The cell's most ubiquitous gateways are potassium ion channels - the importance of this type of ion channels was underpinned in 2003 when Roderick MacKinnon received the Nobel Prize in Chemistry for resolving the first atomic structure of the bacterial KcsA potassium channel.
Despite a large body of work, the exact molecular details underlying ion selectivity and transport of the potassium channel remain unclear. "Since conventional methods, such as X-ray crystallography, capture only averaged frozen structures, it is not possible to investigate how the dynamic of the protein could be involved in key aspects of their function", explains physicist Alipasha Vaziri, a joint group leader at the Max F. Perutz Laboratories (MFPL) and the Institute of Molecular Pathology (IMP) and head of the research platform "Quantum Phenomena & Nanoscale Biological Systems" (QuNaBioS) of the University of Vienna.

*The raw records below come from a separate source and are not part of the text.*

Lemma toString_not_empty n : toString n <> "".
Proof.
  rewrite toString_cases. destruct n as [|p|p]; [discriminate| |discriminate].
  pose proof (DecimalPos.Unsigned.to_uint_nonnil p) as Hnil.
  destruct (Pos.to_uint p); [contradiction|discriminate..].
Qed.

(** X19.  A rating that is not 0 survives the spreadsheet.  For an
    integer [n] other than 0 that a double holds exactly (at most
    [MAX_SAFE_INTEGER] in absolute value): when the rating cell of a row
    holds the decimal digits of [n], followed by nothing or by anything
    that does not start with a digit (a percent sign, a decimal point
    and fraction), [parseInt] reads [n] back from what [toString] writes,
    the parsed player has rating [n], and the rating text of the card is
    the digits of [n] padded to two characters. *)
Theorem decimal_rating_is_kept n suffix :
  (Z.abs n <= MAX_SAFE_INTEGER)%Z ->
  stopsDigits suffix -> n <> 0%Z ->
  parseInt (toString n ++ suffix) = Some n
  /\ forall row index,
       getRowValue row formKeys = Some (toString n ++ suffix) ->
       formNumber (parseRow row index) = n
       /\ ratingText (parseRow row index) = padStart 2 "0" (toString n).
Proof.
  intros _ Hstop Hn.
  pose proof (parseInt_toString n suffix Hstop Hn) as Hparse.
  split; [exact Hparse|]. intros row index Hcell.
  assert (Hform : formNumber (parseRow row index) = n).
  { unfold parseRow. cbn [formNumber]. rewrite Hcell. unfold orString.
    assert (Htruthy : truthy (toString n ++ suffix) = true).
    { pose proof (toString_not_empty n) as Hne.
      destruct (toString n); [contradiction|reflexivity]. }
    rewrite Htruthy, Hparse. unfold orNumber.
    destruct (Z.eqb_spec n 0); [contradiction|reflexivity]. }
  split; [exact Hform|]. unfold ratingText. rewrite Hform. reflexivity.
Qed.

Lemma decimal_rating_is_kept_witness :
  (Z.abs 85 <= MAX_SAFE_INTEGER)%Z /\ stopsDigits "%" /\ 85%Z <> 0%Z
  /\ formNumber (parseRow [("Name", TextCell "A"); ("Rating", TextCell "85%")] 0) = 85%Z.
Proof.
  assert (Hsafe : (Z.abs 85 <= MAX_SAFE_INTEGER)%Z) by (unfold MAX_SAFE_INTEGER; lia).
  assert (Hstop : stopsDigits "%") by reflexivity.
  assert (Hn : 85%Z <> 0%Z) by lia.
  split; [exact Hsafe|]. split; [exact Hstop|]. split; [exact Hn|].
  exact (proj1 (proj2 (decimal_rating_is_kept 85 "%" Hsafe Hstop Hn)
                 [("Name", TextCell "A"); ("Rating", TextCell "85%")] 0%nat eq_refl)).
Defined.

End Ratings.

New method to unravel the secret of ion channel selectivity
Vaziri's team, together with researchers at the Institute for Biophysical Dynamics (University of Chicago), have now used infrared (IR) spectroscopy coupled with molecular dynamic-based simulations of the obtained spectra to investigate the subtlest changes in the shape of the KcsA potassium channel that are induced by binding either potassium or the only 0.04 nanometers smaller sodium ion. This combination proved to be a powerful tool to disentangle convoluted IR spectra - which contain contributions from the whole protein - by assigning each part of the spectrum to the amino acids that contribute to it.
"This new approach allows us to probe these mechanisms in a non perturbative way, meaning without tedious and expensive isotope labeling strategies. Moreover, it opens the way to study the structure and dynamics of ion channels on their biologically relevant timescales by extending it to two-dimensional infrared spectroscopy", says Christoph Götz, PhD student in the Vaziri lab and co-author of the paper.
The study shows for the first time that the combination of the two methods can be used to detect subtle conformational changes in large membrane proteins, such as the KcsA potassium channel. Furthermore, it opens the way to capture the dynamics of proteins in real time at atomic resolution, which has been impossible with standard techniques until now.

Image: Location of the potassium channel KcsA in the cell membrane of bacteria. The schematic illustration on the right shows the changes in strength and direction of vibrational coupling inside the filter depending on the ion species, as found by the study.